M. Vigilante craint que l’impact économique d’Ebola soit plus dangereux pour la population que le virus lui-même. « Un certain nombre de mesures de [protection sociale] mises en place durant la phase de relèvement devraient être universelles », a-t-il dit. Par exemple, le Liberia pourrait étendre son programme de transfert social, lancé en 2009, pour verser 40 dollars par an à deux millions d’enfants. Cela aurait une importante « répercussion sur les marchés locaux et l’entrepreneuriat » pour un coût minimal, d’après le Centre pour le développement global basé à Washington.

Les écoles du Liberia doivent rouvrir le 2 février, et il serait souhaitable de mettre en ouvre un programme de distribution de repas scolaires pour attirer et maintenir les enfants à l’école. « Avant même le début de l’épidémie d’Ebola, les enfants n’allaient pas à l’école », a noté Rukshan Ratnam, porte-parole de l’UNICEF au Liberia.

Aspects financiers

Mais que peut-on attendre des bailleurs de fonds ? Ils se sont engagés à verser 1,5 milliard de dollars dans le cadre de l’appel de fonds lancé par les Nations Unies pour subvenir aux besoins de la lutte contre Ebola, mais 500 millions de dollars manquent toujours à l’appel. « Si nous ne parvenons pas à combler ce déficit de financement, nous transformerons la victoire en défaite. C’est aussi simple que cela », a dit Bruce Aylward, Sous-Directeur général de l’OMS et chef des opérations Ebola pour l’OMS, à la presse le 23 janvier.

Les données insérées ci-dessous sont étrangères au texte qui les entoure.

(** ** Audio in *)

Lemma pushed_says i out s : exists e, log (pushed out i s) = log s ++ [e] /\ (e = Panicked i \/ exists l, out = Some l /\ e = Queued l i).
Proof. destruct out as [l|]; cbn; eexists; (split; [reflexivity|]); [right; by exists l|by left]. Qed.
Lemma current_pushed out i s : current (pushed out i s) = current s \/ current (pushed out i s) = current s ++ [i] /\ out = audioOut s.
Proof.
  destruct out as [l|]; [|by left]. unfold current, queueOf. cbn. destruct (audioOut s) as [l'|]; [|by left].
  destruct (decide (l = l')) as [<-|Hne]; [right; by rewrite lookup_insert_eq|left; by rewrite lookup_insert_ne].
Qed.
Lemma inv_pushed out i s : inv s -> inv (pushed out i s).
Proof.
  intros [I1 I2 I3 I3' I4 I5 I6 I7 I8]. destruct out as [l|].
  - assert (log (pushed (Some l) i s) = log s ++ [Queued l i]) as El by done.
    assert (forall a b, a ++ current s `sublist_of` b -> a ++ current (pushed (Some l) i s) `sublist_of` b ++ [i]) as Hs.
    { intros a b Hab. destruct (current_pushed (Some l) i s) as [->|[-> _]]; [by apply sublist_inserts_r|]. rewrite app_assoc. by apply sublist_app. }
    split; rewrite ?El; reckon; rewrite ?app_nil_r; try done; by apply Hs.
  - assert (log (pushed None i s) = log s ++ [Panicked i]) as El by done. split; rewrite ?El; reckon; rewrite ?app_nil_r; done.
Qed.
Lemma turn_pushed v v' out i s :
  (forall f, i = Item f -> audios [f] = [] /\ v' = v \/ audios [f] = [f] /\ exists c, chunks v = [f :: c] /\ v' = v <| chunks := [c] |>) ->
  (i = drainMarker -> v' = v) -> turn v s (pushed out i s) v'.
Proof.
  intros Hv Hm rest [HI [A1 A2 A3]]. split; [by apply inv_pushed|]. destruct (pushed_says i out s) as (e & El & He).
  assert (live (pushed out i s) = live s /\ round (pushed out i s) = round s /\ handling (pushed out i s) = handling s /\ lifeMu (pushed out i s) = lifeMu s) as (E1 & E2 & E3 & E4) by by destruct out.
  assert (hand v' = hand v /\ under v' = under v) as [Eh Eu].
  { destruct i as [f|]; [|by rewrite Hm]. destruct (Hv f eq_refl) as [[_ ->]|(_ & c & _ & ->)]; done. }
  assert (made (log s ++ [e]) = made (log s) /\ forwards (log s ++ [e]) = forwards (log s) /\ sources (log s ++ [e]) = sources (log s)) as (F1 & F2 & F3).
  { destruct He as [->|(l & _ & ->)]; reckon; by rewrite !app_nil_r. }
  assert (outs (log s ++ [e]) = outs (log s) ++ match i with Item f => audios [f] | drainMarker => [] end) as F4 by (destruct He as [->|(l & _ & ->)]; by reckon).
  split; cbn [both hand chunks under] in *; rewrite ?El, ?E1, ?E2, ?E3, ?E4, ?Eh, ?Eu, ?F1, ?F2, ?F3, ?F4; [done| |done].
  destruct i as [f|]; [|rewrite Hm, app_nil_r by done; done].
  destruct (Hv f eq_refl) as [[-> ->]|(-> & c & Hc & ->)]; [by rewrite app_nil_r|]. cbn. rewrite Hc in A2. cbn in A2.
  destruct (handling s); [|by destruct A2]. destruct A2 as (c' & Hc' & Em). injection Hc' as <- Hr. exists c. rewrite Em, Hr. split; [done|by rewrite <- app_assoc].
Qed.
Lemma quiet_push out i : match i with Item f => audios [f] = [] | drainMarker => True end -> quiet (push out i).
Proof.
  intros Hi. apply media_quiet_turns. intros v s r s' [[= <- <-]|[]]. apply turn_pushed; [|done]. intros f ->. by left.
Qed.
Definition having (c : list frame) : role := mkRole [] [c] [].
Lemma plays_push out f c : audios [f] = [f] -> plays (push out (Item f)) (fun _ v => v = having c) (having (f :: c)).
Proof.
  intros Hf s r s' [[= <- <-]|[]] _. exists (having c). split; [|done]. apply turn_pushed; [|done]. intros f' [= <-]. right. split; [done|]. by exists c.
Qed.
Lemma derivable_pt_lim_pointwise (f g : R -> R) (x l : R) :
  (forall m, f m = g m) -> derivable_pt_lim g x l -> derivable_pt_lim f x l.
Proof.
  intros E Hg eps Heps. destruct (Hg eps Heps) as [delta Hdelta].
  exists delta. intros h Hh Hlt. rewrite !E. apply Hdelta; assumption.
Qed.

(** X15.  [cubic_ipol] over any four samples passes through the two middle ones,
    with the slope [y2 - y0] at [mu = 0] and [y3 - y1] at [mu = 1].  Hence
    over five consecutive samples the segment of the first four ends where
    the segment of the last four starts, with the same value and the same
    slope: the pieces join into a continuously differentiable curve. *)
Theorem cubic_ipol_segments_join (y0 y1 y2 y3 y4 : R) :
  cubic_ipol y0 y1 y2 y3 0 = y1 /\
  cubic_ipol y0 y1 y2 y3 1 = y2 /\
  derivable_pt_lim (cubic_ipol y0 y1 y2 y3) 0 (y2 - y0) /\
  derivable_pt_lim (cubic_ipol y0 y1 y2 y3) 1 (y3 - y1) /\
  cubic_ipol y0 y1 y2 y3 1 = cubic_ipol y1 y2 y3 y4 0 /\
  derivable_pt_lim (cubic_ipol y1 y2 y3 y4) 0 (y3 - y1).
Proof.
  assert (Dx : forall a b c d x,
             derivable_pt_lim (cubic_ipol a b c d) x
               (3 * (d - c - a + b) * (x * x)
                + 2 * (a - b - (d - c - a + b)) * x + (c - a))).
  { intros a b c d x. unfold cubic_ipol. apply cubic_form_derivative. }
  split; [unfold cubic_ipol; ring |].
  split; [unfold cubic_ipol; ring |].
  split.
  { replace (y2 - y0)
      with (3 * (y3 - y2 - y0 + y1) * (0 * 0)
            + 2 * (y0 - y1 - (y3 - y2 - y0 + y1)) * 0 + (y2 - y0)) by ring.
    apply Dx. }
  split.
  { replace (y3 - y1)
      with (3 * (y3 - y2 - y0 + y1) * (1 * 1)
            + 2 * (y0 - y1 - (y3 - y2 - y0 + y1)) * 1 + (y2 - y0)) by ring.
    apply Dx. }
  split; [unfold cubic_ipol; ring |].
  replace (y3 - y1)
    with (3 * (y4 - y3 - y1 + y2) * (0 * 0)
          + 2 * (y1 - y2 - (y4 - y3 - y1 + y2)) * 0 + (y3 - y1)) by ring.
  apply Dx.
Qed.
(** [m4] is to be fetched from http://example.test/gone, which answers
    404. *)
Lemma recv_detached_error_status_witness :
  exists st' new,
    call (recvBody Scenario.env (Str "m4")) Scenario.start = (Done, st') /\
    trace st' = trace Scenario.start ++ new /\
    emits new = [] /\
    writes new = [] /\
    db st' = db Scenario.start /\
    lookupData (db st') "m4" = Some Scenario.m4.
Proof.
  apply (recv_detached_error_status Scenario.env Scenario.start "m4"
           Scenario.m4 Scenario.fetch "http://example.test/gone"
           (mkResponse 404 (inl (Scenario.bytes "not found"))));
    by_computation.
Defined.

(** No worker serves the directive "nobody" of [m3]. *)
Lemma recv_unregistered_directive_retires_witness :
  exists st' new,
    call (recvBody Scenario.env (Str "m3")) Scenario.start = (Done, st') /\
    trace st' = trace Scenario.start ++ new /\
    emits new = [(SignalDataConsume, "m3")] /\
    writes new = [] /\
    db st' = db Scenario.start /\
    lookupData (db st') "m3" = Some Scenario.m3.
Proof.
  apply (recv_unregistered_directive_retires Scenario.env Scenario.start "m3"
           Scenario.m3); by_computation.
Defined.
Lemma stringFunc_fusion (a b : value) :
  stringFunc f a = Return b -> stringFunc g b = stringFunc h a.
Proof.
  intros Ha. destruct a as [| | |[v|]| |]; try (injection Ha as <-; reflexivity).
  destruct v as [| |fields| | |]; try (injection Ha as <-; reflexivity).
  cbn [stringFunc] in Ha |- *.
  destruct (walk f (VStruct fields)) as [v'|] eqn:E; [|discriminate].
  injection Ha as <-.
  pose proof (proj1 (walk_fusion_cases (VStruct fields)) v' E) as H1.
  destruct (walk_struct_inv f fields v' E) as (fields' & -> & _).
  cbn [stringFunc]. rewrite H1. reflexivity.
Qed.

End Fusion.

(** *** When the walk panics *)

Lemma blocked_struct_fields (fields : list (bool * value)) :
  blocked_struct (VStruct fields)
  = existsb (blocked_field blocked_struct) fields.
Proof. reflexivity. Qed.

Lemma bind_Panic {A B : Type} (r : result A) (k : A -> B) :
  (x ← r; Return (k x)) = Panic <-> r = Panic.
Proof. destruct r; cbn; split; intros; congruence. Qed.

Lemma each_Panic_existsb {A : Type} (g : A -> result A) (b : A -> bool)
    (l : list A) :
  Forall (fun x => g x = Panic <-> b x = true) l ->
  each g l = Panic <-> existsb b l = true.
Proof.
  intros Hall. rewrite each_Panic.
  induction Hall as [|x l Hx _ IH]; cbn.
  - split; [intros H; inversion H|discriminate].
  - rewrite orb_true_iff, <- Hx, <- IH. split.
    + intros H. inversion H; auto.
    + intros [H|H]; [apply Exists_cons_hd|apply Exists_cons_tl]; exact H.
Qed.

Section Panics.

Variable f : string -> string.

Lemma walk_Panic_cases (v : value) :
  (walk f v = Panic <-> blocked_struct v = true)
  /\ (through_ptr f (walk f) v = Panic <-> blocked_ptr blocked_struct v = true)
  /\ (elem_case f (walk f) v = Panic <-> blocked_elem blocked_struct v = true)
  /\ (forall k, entry_case f (walk f) (k, v) = Panic
                <-> blocked_entry blocked_struct (k, v) = true)
  /\ (forall ex, field_case f (walk f) (ex, v) = Panic
                 <-> blocked_field blocked_struct (ex, v) = true).
Proof.
  induction v as [t s|d|fields IH| |x IH|elems IH|entries IH]
    using value_ind_deep.
  - split; [|split; [|split; [|split]]];
      [cbn; split; discriminate | cbn; split; discriminate
      | cbn; split; discriminate
      | intros k; destruct t; cbn; split; congruence
      | intros [|]; cbn; split; discriminate].
  - split; [|split; [|split; [|split]]];
      [cbn; split; discriminate | cbn; split; discriminate
      | cbn; split; discriminate | intros k; cbn; split; discriminate
      | intros [|]; cbn; split; discriminate].
  - assert (HW : walk f (VStruct fields) = Panic
                 <-> blocked_struct (VStruct fields) = true).
    { rewrite walk_struct, blocked_struct_fields, bind_Panic.
      apply each_Panic_existsb.
      eapply Forall_impl; [exact IH|].
      intros [ex x] (_ & _ & _ & _ & Hf). cbn in Hf. exact (Hf ex). }
    split; [exact HW|]. split; [exact HW|]. split; [exact HW|]. split.
    + intros k. cbn [entry_case blocked_entry snd].
      rewrite <- HW. apply (bind_Panic _ (fun cp => (k, cp))).
    + intros [|]; cbn [field_case blocked_field negb fst snd andb].
      * rewrite <- HW. apply (bind_Panic _ (fun v' => (true, v'))).
      * split; discriminate.
  - split; [|split; [|split; [|split]]];
      [cbn; split; discriminate | cbn; split; discriminate
      | cbn; split; discriminate | intros k; cbn; split; discriminate
      | intros [|]; cbn; split; discriminate].
  - destruct IH as (_ & HP & _).
    split; [|split; [|split; [|split]]];
      [cbn; split; discriminate | cbn; split; discriminate | |
       intros k; cbn; split; discriminate | ].
    + cbn [elem_case blocked_elem]. rewrite <- HP.
      apply (bind_Panic _ (fun x' => VPtr (Some x'))).
    + intros [|]; cbn [field_case blocked_field negb fst snd andb].
      * rewrite <- HP. apply (bind_Panic _ (fun x' => (true, VPtr (Some x')))).
      * split; discriminate.
  - split; [|split; [|split; [|split]]];
      [cbn; split; discriminate | cbn; split; discriminate
      | cbn; split; discriminate | intros k; cbn; split; discriminate | ].
    intros [|]; cbn [field_case blocked_field negb fst snd andb].
    + rewrite (bind_Panic _ (fun elems' => (true, VSlice elems'))).
      apply each_Panic_existsb.
      eapply Forall_impl; [exact IH|]. intros x (_ & _ & He & _). exact He.
    + split; discriminate.
  - split; [|split; [|split; [|split]]];
      [cbn; split; discriminate | cbn; split; discriminate
      | cbn; split; discriminate | intros k; cbn; split; discriminate | ].
    intros [|]; cbn [field_case blocked_field negb fst snd andb].
    + rewrite (bind_Panic _ (fun entries' => (true, VMap entries'))).
      apply each_Panic_existsb.
      eapply Forall_impl; [exact IH|].
      intros [k x] (_ & _ & _ & He & _). cbn in He. exact (He k).
    + split; discriminate.
Qed.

On peut s’attendre à un gaspillage d’argent dans les situations de crise lorsque la priorité est donnée à l’efficacité - mettre un terme à l’épidémie - plutôt qu’à l’efficacité dans les dépenses. Cette équation changera si l’épidémie d’Ebola ne revient pas avec les pluies d’avril, et si les bailleurs de fonds commencent à s’intéresser aux besoins concurrents.

Il est possible de réorienter les infrastructures établies dans le cadre de la lutte contre Ebola - certaines infrastructures ne sont plus utilisées en raison du nombre important d’établissements de soins - si les bailleurs de fonds font preuve de flexibilité, a dit M. Vigilante. Les laboratoires de dépistage pourraient être intégrés dans les services de laboratoire nationaux ; une partie des unités de soins plus permanentes pourraient servir d’établissements de santé communautaires ; les enquêteurs (’contact tracers’) pourraient devenir des mobilisateurs communautaires.

« Nous avons perdu du personnel à cause d’Ebola. Mais le point positif, c’est l’amélioration rapide des compétences, car les personnels ont été formés pour travailler dans les unités de soins ou comme enquêteurs. C’est un groupe sur lequel on devrait s’appuyer », a dit Mme Harris. « Il est primordial de ne pas les perdre dans la transition vers un service normal ».

Les héros locaux

Entre autres leçons apprises dans la région, il y a l’importance de consulter les communautés locales, de travailler avec elles et de les responsabiliser : leur manque de confiance dans le gouvernement central a constitué un handicap majeur dans la lutte contre l’épidémie. « Communauté, communauté, communauté. Engagement, engagement, engagement », a dit Mme Harris. « Nous devons écouter davantage. Nous devons travailler avec les sociologues et les anthropologues ».

Le Liberia, en particulier, a un système de gouvernement fortement centralisé, mais les communautés locales sont devenues des éléments essentiels de l’intervention et elles ont montré une nouvelle détermination. « Les personnes à qui l’on donne leur chance peuvent faire des choses fantastiques », a dit M. Vigilante. « Le mois prochain, attendez-vous à un accord sur la décentralisation d’un certain nombre de services [en reconnaissance du succès] ».